[Saved data entries]
(* ===== verification/AtletaController.v ===== *)
(** * The athlete handlers ([atleta/controller.py])

    One definition per handler, composed as the code composes them: the
    lookups of [db_session.execute(select(...)).scalars().first()] are
    [gets] of [first] on the committed tables, every [raise HTTPException]
    is a [raise], the [try]/[except IntegrityError]/[except Exception]
    blocks are [try_except] with the classification of [str(e).lower()],
    and [add]+[commit] (or [delete]+[commit], or [setattr]s+[commit]) are the
    atomic statements of [Store]. A request also reads its environment:
    the value of [uuid4()], of [datetime.now(timezone.utc)], and whether the
    commit fails for an operational reason. *)

From Stdlib Require Import ZArith.
From stdpp Require Import base list strings option.
From S2P Require Import Prelude Store Schemas Like.

Open Scope workout_scope.

(** ** Status codes and the request environment *)

Definition HTTP_200_OK : Z := 200.
Definition HTTP_201_CREATED : Z := 201.
Definition HTTP_204_NO_CONTENT : Z := 204.
Definition HTTP_303_SEE_OTHER : Z := 303.
Definition HTTP_400_BAD_REQUEST : Z := 400.
Definition HTTP_404_NOT_FOUND : Z := 404.
Definition HTTP_500_INTERNAL_SERVER_ERROR : Z := 500.

Record Env := mkenv {
  uuid4 : string;
  now_utc : string;
  commit_fault : option string
}.

(** The response FastAPI sends: the handler's value with the route's status
    code, the status and detail of an [HTTPException], or a bare 500 for
    any other exception that escapes the handler. *)
Inductive response (A : Type) :=
  | Ok (status : Z) (body : A)
  | Err (status : Z) (detail : string).
Arguments Ok {A}. Arguments Err {A}.

Definition serve {A} (status : Z) (m : Py db A) (s : db) : response A * db :=
  match m s with
  | (inr a, s') => (Ok status a, s')
  | (inl (HTTPException c d), s') => (Err c d, s')
  | (inl _, s') => (Err HTTP_500_INTERNAL_SERVER_ERROR "Internal Server Error", s')
  end.

(** A route with a [response_model] over what the handler returns: the
    model validates the value, and a refused value is a
    [ResponseValidationError], answered 500 after the handler (and its
    commit) has run. *)
Definition serve_model {A B} (status : Z) (render : db -> A -> option B) (m : Py db A) (s : db)
  : response B * db :=
  match m s with
  | (inr a, s') =>
    match render s' a with
    | Some b => (Ok status b, s')
    | None => (Err HTTP_500_INTERNAL_SERVER_ERROR "Internal Server Error", s')
    end
  | (inl (HTTPException c d), s') => (Err c d, s')
  | (inl _, s') => (Err HTTP_500_INTERNAL_SERVER_ERROR "Internal Server Error", s')
  end.

Definition status_of {A} (r : response A) : Z :=
  match r with Ok c _ | Err c _ => c end.

Section handlers.
Context `{Driver} `{Validator}.

(** ** [post]: lines 30-75, the checks before the insert *)

Definition msg_cpf_existente (cpf : string) : string :=
  "Já existe um atleta cadastrado com o CPF: " +:+ cpf.
Definition msg_nome_existente (nome : string) : string :=
  "Já existe um atleta cadastrado com o nome: " +:+ nome.

Definition post_prechecks (atleta_in : AtletaIn.t)
  : Py db (CategoriaModel.t * CentroTreinamentoModel.t) :=
  let categoria_nome := CategoriaIn.nome (AtletaIn.categoria atleta_in) in
  let centro_treinamento_nome := CentroTreinamentoIn.nome (AtletaIn.centro_treinamento atleta_in) in
  categoria <- gets (fun s => first (fun c => CategoriaModel.nome c = categoria_nome) (categorias s)) ;;
  match categoria with
  | None => raise (HTTPException HTTP_400_BAD_REQUEST
                     ("A categoria " +:+ categoria_nome +:+ " não foi encontrada."))
  | Some categoria =>
  centro_treinamento <- gets (fun s => first (fun c => CentroTreinamentoModel.nome c =
                                                    centro_treinamento_nome)
                                             (centros_treinamento s)) ;;
  match centro_treinamento with
  | None => raise (HTTPException HTTP_400_BAD_REQUEST
                     ("O centro de treinamento " +:+ centro_treinamento_nome +:+ " não foi encontrado."))
  | Some centro_treinamento =>
  cpf_existente <- gets (fun s => first (fun x => AtletaModel.cpf x = AtletaIn.cpf atleta_in)
                                        (atletas s)) ;;
  match cpf_existente with
  | Some _ => raise (HTTPException HTTP_303_SEE_OTHER (msg_cpf_existente (AtletaIn.cpf atleta_in)))
  | None =>
  nome_existente <- gets (fun s => first (fun x => AtletaModel.nome x = AtletaIn.nome atleta_in)
                                         (atletas s)) ;;
  match nome_existente with
  | Some _ => raise (HTTPException HTTP_303_SEE_OTHER (msg_nome_existente (AtletaIn.nome atleta_in)))
  | None => ret (categoria, centro_treinamento)
  end end end end.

# [ACTIVITY]
Your response should be the lines of the entries above that include the string "first".

# [RESPONSE BOX]
    lookups of [db_session.execute(select(...)).scalars().first()] are
    [gets] of [first] on the committed tables, every [raise HTTPException]
  categoria <- gets (fun s => first (fun c => CategoriaModel.nome c = categoria_nome) (categorias s)) ;;
  centro_treinamento <- gets (fun s => first (fun c => CentroTreinamentoModel.nome c =
  cpf_existente <- gets (fun s => first (fun x => AtletaModel.cpf x = AtletaIn.cpf atleta_in)
  nome_existente <- gets (fun s => first (fun x => AtletaModel.nome x = AtletaIn.nome atleta_in)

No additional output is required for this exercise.